§ Collected data entries
>>>

(* ===== verification/UriOpen.v ===== *)
(** * Loading a file: [uri_open] of [common/lib/uri.c] over the gzip layer

    The compressed image of a file with a digest is copied into a block of its
    own, checked there and inflated from that same copy; an uncompressed file is
    hashed while it is copied.  The buffer for inflated data grows downwards in
    place where the memory below it is free, and moves otherwise.

    The physical memory is that of [Pmm], so the blocks the function takes,
    moves and releases are part of the state.  The handles and buffers that the
    file layer and the filters keep for themselves are not represented. *)

From S2P Require Import Prelude CInt Memmap Pmm Libc Guid Blake2b Volume Gpt Mbr File Uri.

(** ** Bytes in physical memory *)
Definition load_bytes (r : Z -> Z) (a n : Z) : list Z := map r (seqZ a n).

Definition store_bytes (r : Z -> Z) (a : Z) (bs : list Z) : Z -> Z :=
  fun x => if (a <=? x) && (x <? a + Z.of_nat (length bs)) then nth (Z.to_nat (x - a)) bs 0 else r x.

(** ** The inflater

    A call pulls input, each time at most [len] bytes, and ends with output,
    or with [None] when the data is bad. *)
Inductive pull (gz : Type) : Type :=
| Done (out : option (list Z)) (g : gz)
| Pull (len : Z) (k : list Z -> pull gz).
Arguments Done {gz} out g.
Arguments Pull {gz} len k.

Class Inflater (gz : Type) := {
  pdgzip_init : gz;
  pdgzip_read : gz -> Z -> pull gz;
}.

(** The API of the library: at most the bytes asked for. *)
Fixpoint pull_ok {gz : Type} (count : Z) (t : pull gz) : Prop :=
  match t with
  | Done (Some out) _ => Z.of_nat (length out) <= count /\ Forall is_byte out
  | Done None _ => True
  | Pull len k => 0 <= len < 2 ^ 64 /\ forall bs, pull_ok count (k bs)
  end.

Class InflaterOk (gz : Type) `{!Inflater gz} : Prop := {
  pdgzip_read_ok : forall g count, 0 <= count < 2 ^ 64 -> pull_ok count (pdgzip_read g count);
}.

(** The limits of [gzip_read] and [uri_open]. *)
Definition DISCARD : Z := 4096.
Definition CHUNK : Z := 65536.

(** ** The gzip layer *)
Record gzip_handle (gz : Type) := MkGzip { g_gz : gz; src_pos : Z; dec_pos : Z }.
Arguments MkGzip {gz} _ _ _.
Arguments g_gz {gz} _.
Arguments src_pos {gz} _.
Arguments dec_pos {gz} _.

<<<

§ Exercise prompt
Throughout the data, tally the lines that hold the string "MkGzip" and report the tally alone.

§ Solution
2